The purpose of this study is to analyze the essays of Zainichi Korean Hansen people and to identify the discrimination they suffered. The Zainichi Korean Hansen people are Korean people who have taken root in the Korean peninsula and have developed Hansen's disease in Japan. In particular, the term Korean or Chosun is implied in the meaning of following South Korea or North Korea, so this paper intends to use the term Zainichi Korean.
The Zainichi Korean Hansen people published their first and second book in 1961 and 1962; these books were published in 1986 as “remote islands” in Korea. The book contains the life of a living in Zainichi Korean Hansen people in Japanese Hansen camp. In the 1950s, Zainichi Korean Hansen people were excluded from the pension system due to the revision of the National Pension Act in Japan, This is because the nationality of Zainichi Korean was not Japanese. In addition, Zainichi Korean Hansen people often maintained their nationality, not South Korean nationality or North Korean nationality. However, because the country of Joseon was already a country that disappeared from the earth through the Japanese colonial period, they were close to an non-national. The Japanese government did not mean to protect the existence of the non-nationals or to give pensions. The revision of the National Pension Act in Japan was an opportunity for Zainichi Korean Hansen people to reimprint their nationality.

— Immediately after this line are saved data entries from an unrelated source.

(* ===== verification/Pipeline.v ===== *)
(** * The output pipeline ([executor.rs], [net/wire.rs])

    The concurrent part of a streamed execution: two reader tasks turn what
    they read from the child's pipes into chunks and send them to a bounded
    channel; the task joined with the execution receives them and forwards each
    to the peer.  The tasks are a transition system: a label says which task
    makes its next move, and any task that can move may. *)
From S2P Require Export Executor.
From stdpp Require Export relations.

(* @src core/net/wire.rs:337-337 handle_exec (channel capacity) *)
Definition CHANNEL_CAPACITY : nat := 64.

(** A reader awaits data, awaits room for a chunk, or has dropped its sender. *)
Inductive reader_task : Type :=
| Reading
| Sending (data : bytes)
| Finished.

(** A reader and the data its pipe has yet to deliver before end of file. *)
Record reader : Type := mk_reader { left : list bytes; task : reader_task }.

(** The receiving side awaits a chunk, saw the channel closed ([true] in the
    code) or failed to forward ([false]).  A failed one keeps its receiver. *)
Inductive forwarder : Type :=
| Receiving
| Drained
| Failed.

Record pipeline : Type := mk_pipeline {
  out_reader : reader;
  err_reader : reader;
  channel : list OutputChunk;
  forwarding : forwarder;
  forwarded : list OutputChunk
}.

Inductive label : Type :=
| Read (is_out : bool)
| Eof (is_out : bool)
| Send (is_out : bool)
| Forward
| Fail
| Close.

Definition get_reader (is_out : bool) (s : pipeline) : reader :=
  if is_out then out_reader s else err_reader s.
Definition set_reader (is_out : bool) (r : reader) (s : pipeline) : pipeline :=
  if is_out then mk_pipeline r (err_reader s) (channel s) (forwarding s) (forwarded s)
  else mk_pipeline (out_reader s) r (channel s) (forwarding s) (forwarded s).
Definition push (c : OutputChunk) (s : pipeline) : pipeline :=
  mk_pipeline (out_reader s) (err_reader s) (channel s ++ [c]) (forwarding s) (forwarded s).

Definition finished (r : reader) : bool := match task r with Finished => true | _ => false end.

(** One move of a reader: [pipe.read], its end of file, [tx.send]. *)
(* @src core/executor.rs:234-272 execute_wait_streaming_with_stdin (reader tasks) *)
Definition reader_step (l : label) (s : pipeline) : option pipeline :=
  match l with
  | Read b =>
      match get_reader b s with
      | mk_reader (data :: rest) Reading => Some (set_reader b (mk_reader rest (Sending data)) s)
      | _ => None
      end
  | Eof b =>
      match get_reader b s with
      | mk_reader [] Reading => Some (set_reader b (mk_reader [] Finished) s)
      | _ => None
      end
  | Send b =>
      match get_reader b s with
      | mk_reader rest (Sending data) =>
          if (length (channel s) <? CHANNEL_CAPACITY)%nat
          then Some (push (mk_chunk b data) (set_reader b (mk_reader rest Reading) s))
          else None
      | _ => None
      end
  | _ => None
  end.

(** One move of the forwarder: [rx.recv] with a forward that works or not, and
    the closed channel, which is seen once both senders are gone and the
    channel is empty. *)
(* @src core/net/wire.rs:340-349 handle_exec (joined futures) *)
Definition forwarder_step (l : label) (s : pipeline) : option pipeline :=
  match l, forwarding s, channel s with
  | Forward, Receiving, c :: rest =>
      Some (mk_pipeline (out_reader s) (err_reader s) rest Receiving (forwarded s ++ [c]))
  | Fail, Receiving, c :: rest =>
      Some (mk_pipeline (out_reader s) (err_reader s) rest Failed (forwarded s))
  | Close, Receiving, [] =>
      if finished (out_reader s) && finished (err_reader s)
      then Some (mk_pipeline (out_reader s) (err_reader s) [] Drained (forwarded s))
      else None
  | _, _, _ => None
  end.

Definition pipeline_step (l : label) (s : pipeline) : option pipeline :=
  match l with
  | Read _ | Eof _ | Send _ => reader_step l s
  | Forward | Fail | Close => forwarder_step l s
  end.

Definition step (s s' : pipeline) : Prop := exists l, pipeline_step l s = Some s'.
Definition good_step (s s' : pipeline) : Prop :=
  exists l, l <> Fail /\ pipeline_step l s = Some s'.

Definition start (outs errs : list bytes) : pipeline :=
  mk_pipeline (mk_reader outs Reading) (mk_reader errs Reading) [] Receiving [].

(** [tokio::join!] completes when the execution, which awaits both readers,
    and the forwarder have. *)
Definition joined (s : pipeline) : Prop :=
  finished (out_reader s) = true /\ finished (err_reader s) = true /\ forwarding s <> Receiving.

(** ** The invariant *)

Definition stream (is_out : bool) (l : list OutputChunk) : list bytes :=
  map chunk_data (filter (fun c => is_stdout c = is_out) l).
Arguments stream : simpl never.
Definition in_hand (r : reader) : list bytes :=
  match task r with Sending data => [data] | _ => [] end.

(** What was read from a pipe is, in order, forwarded, in the channel, in the
    reader's hand or still to come. *)
Definition conserved (is_out : bool) (reads : list bytes) (s : pipeline) : Prop :=
  stream is_out (forwarded s) ++ stream is_out (channel s) ++
  in_hand (get_reader is_out s) ++ left (get_reader is_out s) = reads.

Definition well_formed (s : pipeline) : Prop :=
  (length (channel s) <= CHANNEL_CAPACITY)%nat /\
  (finished (out_reader s) = true -> left (out_reader s) = []) /\
  (finished (err_reader s) = true -> left (err_reader s) = []) /\
  (forwarding s = Drained ->
     channel s = [] /\ finished (out_reader s) = true /\ finished (err_reader s) = true).

Definition pipe_inv (outs errs : list bytes) (s : pipeline) : Prop :=
  well_formed s /\
  (forwarding s <> Failed -> conserved true outs s /\ conserved false errs s).

Lemma stream_app b l l' : stream b (l ++ l') = stream b l ++ stream b l'.
Proof. unfold stream. by rewrite filter_app, map_app. Qed.

Lemma stream_one b b' d : stream b [mk_chunk b' d] = if Bool.eqb b' b then [d] else [].
Proof. by destruct b, b'. Qed.

Lemma start_inv outs errs : pipe_inv outs errs (start outs errs).
Proof. repeat split; cbn; try done; unfold CHANNEL_CAPACITY; lia. Qed.

(** The moves of a reader. *)
Lemma reader_step_cases l s s' :
  reader_step l s = Some s' -> exists b,
    (l = Read b /\ exists data rest, get_reader b s = mk_reader (data :: rest) Reading /\
       s' = set_reader b (mk_reader rest (Sending data)) s) \/
    (l = Eof b /\ get_reader b s = mk_reader [] Reading /\
       s' = set_reader b (mk_reader [] Finished) s) \/
    (l = Send b /\ exists data rest, get_reader b s = mk_reader rest (Sending data) /\
       (length (channel s) < CHANNEL_CAPACITY)%nat /\
       s' = push (mk_chunk b data) (set_reader b (mk_reader rest Reading) s)).
Proof.
  unfold reader_step. intros H.
  destruct l as [b|b|b| | |]; try done; exists b;
    destruct (get_reader b s) as [[|data rest] [|d|]]; try done.
  - injection H as <-. left. eauto.
  - injection H as <-. right. left. eauto.
  - destruct (Nat.ltb_spec (length (channel s)) CHANNEL_CAPACITY); [|done].
    injection H as <-. right. right. split; [done|]. by eexists _, _.
  - destruct (Nat.ltb_spec (length (channel s)) CHANNEL_CAPACITY); [|done].
    injection H as <-. right. right. split; [done|]. by eexists _, _.
Qed.

Lemma reader_step_inv outs errs s s' l :
  pipe_inv outs errs s -> reader_step l s = Some s' -> pipe_inv outs errs s'.
Proof.
  intros [(Hcap & Ho & He & Hd) Hc] H.
  destruct s as [ro re ch fw sent]. unfold pipe_inv, well_formed, conserved in *. cbn in *.
  apply reader_step_cases in H as [b [(_ & d & rest & Hb & ->)|[(_ & Hb & ->)
    |(_ & d & rest & Hb & Hlt & ->)]]]; destruct b; cbn in *; subst; cbn in *;
    (split;
     [split_and!; try done;
      first [rewrite length_app; cbn; lia|intros Hf; destruct (Hd Hf) as (? & ? & ?); done]
     |intros Hf; destruct (Hc Hf) as [<- <-]; unfold in_hand; cbn;
      rewrite ?stream_app, ?stream_one; cbn; rewrite ?app_nil_r, <- ?app_assoc; done]).
Qed.

Lemma forwarder_step_inv outs errs s s' l :
  pipe_inv outs errs s -> forwarder_step l s = Some s' -> pipe_inv outs errs s'.
Proof.
  intros [(Hcap & Ho & He & Hd) Hc] H.
  destruct s as [[lo to] [le te] ch fw sent]. unfold pipe_inv, well_formed, conserved in *.
  cbn in *. unfold forwarder_step in H. cbn in H.
  destruct l, fw; try done; destruct ch as [|c ch]; try done.
  - injection H as <-. cbn in *. split; [split_and!; try done; lia|].
    intros Hf. destruct Hc as [<- <-]; [done|].
    rewrite !stream_app. change (c :: ch) with ([c] ++ ch). rewrite !stream_app.
    by rewrite <- !app_assoc.
  - injection H as <-. cbn in *. split; [split_and!; try done; lia|done].
  - destruct (finished (mk_reader lo to)) eqn:E1, (finished (mk_reader le te)) eqn:E2; try done.
    injection H as <-. cbn in *. split; [split_and!; auto|]. intros _. by apply Hc.
Qed.

Lemma step_inv outs errs s s' l :
  pipe_inv outs errs s -> pipeline_step l s = Some s' -> pipe_inv outs errs s'.
Proof.
  intros Hi H. destruct l; cbn [pipeline_step] in H;
    first [by eapply reader_step_inv|by eapply forwarder_step_inv].
Qed.

(** ** Progress *)

(** A bound on the moves left: three for each read, two for a chunk in hand,
    one for a chunk in the channel, and the ends. *)
Definition reader_moves (r : reader) : nat :=
  3 * length (left r) +
  match task r with Reading => 1 | Sending _ => 3 | Finished => 0 end.
Definition moves_left (s : pipeline) : nat :=
  reader_moves (out_reader s) + reader_moves (err_reader s) + length (channel s) +
  match forwarding s with Receiving => 1 | _ => 0 end.

Lemma reader_step_measure s s' l :
  reader_step l s = Some s' -> (moves_left s' < moves_left s)%nat.
Proof.
  intros H. destruct s as [ro re ch fw sent]. unfold moves_left, reader_moves.
  apply reader_step_cases in H as [b [(_ & d & rest & Hb & ->)|[(_ & Hb & ->)
    |(_ & d & rest & Hb & Hlt & ->)]]]; destruct b; cbn in *; subst; cbn;
    rewrite ?length_app; cbn; lia.
Qed.

Lemma forwarder_step_measure s s' l :
  forwarder_step l s = Some s' -> (moves_left s' < moves_left s)%nat.
Proof.
  intros H. destruct s as [ro re ch fw sent]. unfold moves_left, forwarder_step in *. cbn in *.
  destruct l, fw; try done; destruct ch as [|c ch]; try done;
    [| |destruct (finished ro && finished re); [|done]];
    injection H as <-; cbn; lia.
Qed.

In the Japanese Hansen camps, discrimination against Zainichi Korean Hansen people worked in a more covert way. On the surface, all Hansen’s people accepted under the principle of a good love affair were equal. Like other East Asian countries, Japan’s Hansen policies were centered on isolation and exclusion, so Hansen people’s sanatorium were forced to help each other. However, when the problem occurred, discrimination against Zainichi Korean Hansen people became a surface. In the end, it was confirmed through this study that Zainichi Korean Hansen people lived as Hansen and living a life as a colonial people who were discriminated against.